What the task asks » The reply to the records below should contain exactly the lines from the line with "Definition OrgAllow_admits (self" through the line with "Definition grants_anything (self", and nothing besides.

Data listing »
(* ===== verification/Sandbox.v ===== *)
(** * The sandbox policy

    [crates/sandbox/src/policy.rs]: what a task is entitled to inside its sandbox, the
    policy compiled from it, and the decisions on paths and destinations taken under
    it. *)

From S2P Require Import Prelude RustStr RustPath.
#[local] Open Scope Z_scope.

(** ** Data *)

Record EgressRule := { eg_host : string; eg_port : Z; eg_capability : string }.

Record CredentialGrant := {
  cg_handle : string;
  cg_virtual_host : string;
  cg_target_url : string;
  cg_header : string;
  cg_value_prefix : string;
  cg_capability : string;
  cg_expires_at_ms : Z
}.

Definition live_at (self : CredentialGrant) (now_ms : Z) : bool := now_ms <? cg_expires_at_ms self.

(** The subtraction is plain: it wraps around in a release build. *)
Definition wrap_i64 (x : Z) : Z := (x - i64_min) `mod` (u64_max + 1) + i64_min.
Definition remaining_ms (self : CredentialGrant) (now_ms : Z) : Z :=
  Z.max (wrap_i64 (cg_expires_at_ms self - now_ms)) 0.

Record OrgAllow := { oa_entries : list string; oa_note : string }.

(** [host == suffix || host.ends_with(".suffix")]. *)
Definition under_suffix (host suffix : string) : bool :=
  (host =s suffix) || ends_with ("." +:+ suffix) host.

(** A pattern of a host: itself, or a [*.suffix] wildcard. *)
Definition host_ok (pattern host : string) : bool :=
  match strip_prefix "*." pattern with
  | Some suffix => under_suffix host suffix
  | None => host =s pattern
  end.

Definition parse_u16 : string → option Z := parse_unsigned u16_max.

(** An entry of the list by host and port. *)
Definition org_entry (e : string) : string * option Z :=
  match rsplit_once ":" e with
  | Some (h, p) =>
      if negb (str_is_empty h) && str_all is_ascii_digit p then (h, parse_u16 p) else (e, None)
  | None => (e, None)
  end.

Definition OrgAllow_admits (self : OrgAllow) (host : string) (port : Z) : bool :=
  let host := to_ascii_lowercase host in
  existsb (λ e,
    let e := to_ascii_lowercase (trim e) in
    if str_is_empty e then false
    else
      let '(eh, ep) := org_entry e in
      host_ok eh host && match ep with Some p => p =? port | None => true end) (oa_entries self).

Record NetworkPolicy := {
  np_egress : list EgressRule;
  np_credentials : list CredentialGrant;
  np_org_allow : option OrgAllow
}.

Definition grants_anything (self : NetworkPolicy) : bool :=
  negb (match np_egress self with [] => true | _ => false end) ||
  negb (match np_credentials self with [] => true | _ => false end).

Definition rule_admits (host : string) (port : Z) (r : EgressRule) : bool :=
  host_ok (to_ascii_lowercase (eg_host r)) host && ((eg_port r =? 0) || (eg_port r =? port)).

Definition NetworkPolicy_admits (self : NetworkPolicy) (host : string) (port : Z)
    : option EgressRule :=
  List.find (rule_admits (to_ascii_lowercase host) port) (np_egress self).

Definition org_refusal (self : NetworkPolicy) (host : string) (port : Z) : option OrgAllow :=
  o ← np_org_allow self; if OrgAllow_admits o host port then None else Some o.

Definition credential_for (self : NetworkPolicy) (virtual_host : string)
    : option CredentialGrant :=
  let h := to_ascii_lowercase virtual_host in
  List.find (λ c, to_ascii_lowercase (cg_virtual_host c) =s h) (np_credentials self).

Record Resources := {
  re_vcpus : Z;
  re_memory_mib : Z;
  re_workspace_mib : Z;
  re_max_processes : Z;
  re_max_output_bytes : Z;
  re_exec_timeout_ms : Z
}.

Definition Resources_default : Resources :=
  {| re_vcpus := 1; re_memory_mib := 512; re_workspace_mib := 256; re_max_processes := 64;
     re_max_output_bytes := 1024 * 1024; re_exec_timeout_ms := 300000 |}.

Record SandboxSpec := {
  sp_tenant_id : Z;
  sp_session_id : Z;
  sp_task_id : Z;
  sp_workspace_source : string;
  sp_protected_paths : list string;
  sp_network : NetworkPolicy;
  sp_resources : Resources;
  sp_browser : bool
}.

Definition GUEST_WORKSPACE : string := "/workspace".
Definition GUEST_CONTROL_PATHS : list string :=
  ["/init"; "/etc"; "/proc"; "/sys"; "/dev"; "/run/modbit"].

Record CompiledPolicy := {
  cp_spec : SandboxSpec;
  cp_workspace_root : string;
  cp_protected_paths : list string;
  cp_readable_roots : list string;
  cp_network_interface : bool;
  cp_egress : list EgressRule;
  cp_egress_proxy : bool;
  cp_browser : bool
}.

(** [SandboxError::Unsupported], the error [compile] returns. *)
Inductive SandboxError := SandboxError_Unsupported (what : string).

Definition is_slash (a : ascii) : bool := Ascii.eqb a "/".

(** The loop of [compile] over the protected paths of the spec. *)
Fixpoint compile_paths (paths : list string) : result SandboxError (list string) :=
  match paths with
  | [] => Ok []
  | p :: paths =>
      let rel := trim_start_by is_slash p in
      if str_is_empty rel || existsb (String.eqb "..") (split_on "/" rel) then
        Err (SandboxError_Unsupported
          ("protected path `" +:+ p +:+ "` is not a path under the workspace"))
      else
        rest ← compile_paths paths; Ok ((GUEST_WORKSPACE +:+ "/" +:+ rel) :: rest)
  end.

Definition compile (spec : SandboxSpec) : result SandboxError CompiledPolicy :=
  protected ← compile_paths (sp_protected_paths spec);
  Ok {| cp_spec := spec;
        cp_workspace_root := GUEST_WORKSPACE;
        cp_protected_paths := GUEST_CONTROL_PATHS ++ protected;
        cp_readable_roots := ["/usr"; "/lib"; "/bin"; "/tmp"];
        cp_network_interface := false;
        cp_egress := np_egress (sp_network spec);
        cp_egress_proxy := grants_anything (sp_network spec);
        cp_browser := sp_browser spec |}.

==

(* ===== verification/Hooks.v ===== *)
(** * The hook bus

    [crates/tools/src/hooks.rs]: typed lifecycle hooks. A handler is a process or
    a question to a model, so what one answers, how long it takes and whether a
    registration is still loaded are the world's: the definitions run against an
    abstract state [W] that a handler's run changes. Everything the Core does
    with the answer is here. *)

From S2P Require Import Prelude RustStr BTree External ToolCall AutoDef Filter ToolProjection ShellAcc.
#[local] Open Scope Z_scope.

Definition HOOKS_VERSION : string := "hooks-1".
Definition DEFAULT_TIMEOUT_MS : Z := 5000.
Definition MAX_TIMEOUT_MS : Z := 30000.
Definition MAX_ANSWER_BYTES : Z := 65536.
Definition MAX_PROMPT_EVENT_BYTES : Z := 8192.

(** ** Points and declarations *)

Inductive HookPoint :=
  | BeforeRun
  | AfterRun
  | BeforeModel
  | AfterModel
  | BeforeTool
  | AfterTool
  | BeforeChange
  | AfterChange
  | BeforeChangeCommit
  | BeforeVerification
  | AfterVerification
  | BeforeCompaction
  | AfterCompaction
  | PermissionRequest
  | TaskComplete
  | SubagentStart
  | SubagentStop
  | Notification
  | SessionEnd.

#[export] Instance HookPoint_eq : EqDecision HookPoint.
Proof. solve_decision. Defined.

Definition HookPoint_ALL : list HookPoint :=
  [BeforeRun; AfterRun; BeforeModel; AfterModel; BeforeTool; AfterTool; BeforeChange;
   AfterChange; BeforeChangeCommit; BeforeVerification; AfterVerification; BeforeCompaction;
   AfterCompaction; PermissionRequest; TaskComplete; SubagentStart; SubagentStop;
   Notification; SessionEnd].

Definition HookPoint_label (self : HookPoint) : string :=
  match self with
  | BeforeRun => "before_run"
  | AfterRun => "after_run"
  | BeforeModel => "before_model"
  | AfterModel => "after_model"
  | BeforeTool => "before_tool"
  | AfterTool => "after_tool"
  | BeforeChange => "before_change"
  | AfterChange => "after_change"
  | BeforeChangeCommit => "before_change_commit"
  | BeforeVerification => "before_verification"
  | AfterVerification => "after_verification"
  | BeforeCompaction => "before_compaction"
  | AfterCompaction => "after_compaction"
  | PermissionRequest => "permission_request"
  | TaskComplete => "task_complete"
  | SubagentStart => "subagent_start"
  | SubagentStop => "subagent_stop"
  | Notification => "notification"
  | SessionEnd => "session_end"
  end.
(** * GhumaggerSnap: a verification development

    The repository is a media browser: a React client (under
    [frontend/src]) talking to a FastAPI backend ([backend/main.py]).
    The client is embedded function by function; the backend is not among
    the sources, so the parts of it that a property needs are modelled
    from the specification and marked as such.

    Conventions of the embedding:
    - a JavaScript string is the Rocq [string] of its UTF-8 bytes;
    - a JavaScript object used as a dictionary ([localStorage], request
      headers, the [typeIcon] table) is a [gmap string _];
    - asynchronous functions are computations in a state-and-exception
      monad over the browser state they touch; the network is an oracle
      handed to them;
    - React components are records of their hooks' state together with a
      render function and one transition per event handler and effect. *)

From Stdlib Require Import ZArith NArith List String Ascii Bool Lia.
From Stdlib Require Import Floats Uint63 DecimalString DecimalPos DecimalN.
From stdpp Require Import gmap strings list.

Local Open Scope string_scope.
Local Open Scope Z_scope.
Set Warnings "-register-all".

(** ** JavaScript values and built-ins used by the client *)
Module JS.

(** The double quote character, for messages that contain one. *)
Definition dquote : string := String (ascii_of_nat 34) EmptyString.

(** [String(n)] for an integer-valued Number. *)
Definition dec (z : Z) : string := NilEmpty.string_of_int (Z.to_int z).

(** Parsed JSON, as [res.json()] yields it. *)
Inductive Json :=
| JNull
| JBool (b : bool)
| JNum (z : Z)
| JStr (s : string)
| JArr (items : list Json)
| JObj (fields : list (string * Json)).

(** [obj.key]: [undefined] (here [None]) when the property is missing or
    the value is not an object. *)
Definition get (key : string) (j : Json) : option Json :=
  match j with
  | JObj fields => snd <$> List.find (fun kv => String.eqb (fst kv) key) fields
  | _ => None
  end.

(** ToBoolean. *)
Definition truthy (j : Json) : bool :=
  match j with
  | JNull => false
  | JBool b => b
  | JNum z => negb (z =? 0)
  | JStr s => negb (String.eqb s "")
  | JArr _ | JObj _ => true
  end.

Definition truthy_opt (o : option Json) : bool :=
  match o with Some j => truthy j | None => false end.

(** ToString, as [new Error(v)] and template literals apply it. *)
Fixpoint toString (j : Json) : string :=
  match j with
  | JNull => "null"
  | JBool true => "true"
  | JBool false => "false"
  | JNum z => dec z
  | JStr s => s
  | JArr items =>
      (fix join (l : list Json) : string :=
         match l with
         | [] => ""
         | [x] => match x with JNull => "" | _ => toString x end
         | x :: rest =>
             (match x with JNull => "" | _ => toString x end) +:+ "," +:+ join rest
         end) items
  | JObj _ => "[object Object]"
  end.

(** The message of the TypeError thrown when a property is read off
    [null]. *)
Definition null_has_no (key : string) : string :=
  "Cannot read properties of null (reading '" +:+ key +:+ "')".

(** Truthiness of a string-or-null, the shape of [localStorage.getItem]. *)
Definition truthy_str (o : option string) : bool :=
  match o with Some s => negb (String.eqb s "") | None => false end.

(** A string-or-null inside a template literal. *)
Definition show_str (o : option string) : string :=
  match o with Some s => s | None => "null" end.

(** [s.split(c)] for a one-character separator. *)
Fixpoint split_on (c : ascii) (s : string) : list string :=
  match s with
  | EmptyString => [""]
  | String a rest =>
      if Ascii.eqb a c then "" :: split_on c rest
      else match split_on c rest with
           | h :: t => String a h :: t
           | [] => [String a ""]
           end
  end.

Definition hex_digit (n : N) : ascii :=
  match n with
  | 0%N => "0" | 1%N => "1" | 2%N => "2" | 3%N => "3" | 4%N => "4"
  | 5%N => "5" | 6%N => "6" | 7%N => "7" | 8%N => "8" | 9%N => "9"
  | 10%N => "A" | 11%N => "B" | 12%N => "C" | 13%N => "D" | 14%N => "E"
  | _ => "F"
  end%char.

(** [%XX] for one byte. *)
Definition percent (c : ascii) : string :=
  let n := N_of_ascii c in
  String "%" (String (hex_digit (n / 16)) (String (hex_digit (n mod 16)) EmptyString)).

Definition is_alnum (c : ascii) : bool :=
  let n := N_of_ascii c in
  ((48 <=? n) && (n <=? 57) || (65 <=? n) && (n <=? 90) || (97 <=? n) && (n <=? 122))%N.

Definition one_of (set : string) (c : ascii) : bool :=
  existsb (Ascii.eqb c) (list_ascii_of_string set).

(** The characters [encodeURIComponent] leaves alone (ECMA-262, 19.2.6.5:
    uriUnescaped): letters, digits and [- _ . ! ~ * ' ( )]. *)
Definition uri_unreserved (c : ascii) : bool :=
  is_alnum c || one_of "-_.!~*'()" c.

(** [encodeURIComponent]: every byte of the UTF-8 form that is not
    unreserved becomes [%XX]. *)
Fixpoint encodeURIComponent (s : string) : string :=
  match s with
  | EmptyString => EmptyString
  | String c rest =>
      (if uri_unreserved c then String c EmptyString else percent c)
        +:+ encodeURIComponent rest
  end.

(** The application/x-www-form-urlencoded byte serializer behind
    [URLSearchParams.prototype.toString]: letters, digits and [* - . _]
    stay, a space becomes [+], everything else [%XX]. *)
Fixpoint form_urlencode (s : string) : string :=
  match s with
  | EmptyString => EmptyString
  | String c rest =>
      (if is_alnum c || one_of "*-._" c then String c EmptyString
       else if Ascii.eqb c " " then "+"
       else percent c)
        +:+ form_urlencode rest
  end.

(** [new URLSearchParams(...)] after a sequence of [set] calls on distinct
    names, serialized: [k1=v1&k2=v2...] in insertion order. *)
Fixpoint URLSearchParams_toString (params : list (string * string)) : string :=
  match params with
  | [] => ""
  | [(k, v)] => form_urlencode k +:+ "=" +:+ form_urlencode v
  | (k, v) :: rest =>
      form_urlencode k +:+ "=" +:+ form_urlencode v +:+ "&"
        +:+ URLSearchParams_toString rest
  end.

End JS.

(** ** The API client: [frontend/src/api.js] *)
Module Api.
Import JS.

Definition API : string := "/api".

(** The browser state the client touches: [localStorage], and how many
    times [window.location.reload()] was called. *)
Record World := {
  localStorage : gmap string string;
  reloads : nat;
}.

Result for this exercise »
Definition OrgAllow_admits (self : OrgAllow) (host : string) (port : Z) : bool :=
  let host := to_ascii_lowercase host in
  existsb (λ e,
    let e := to_ascii_lowercase (trim e) in
    if str_is_empty e then false
    else
      let '(eh, ep) := org_entry e in
      host_ok eh host && match ep with Some p => p =? port | None => true end) (oa_entries self).

Record NetworkPolicy := {
  np_egress : list EgressRule;
  np_credentials : list CredentialGrant;
  np_org_allow : option OrgAllow
}.

Definition grants_anything (self : NetworkPolicy) : bool :=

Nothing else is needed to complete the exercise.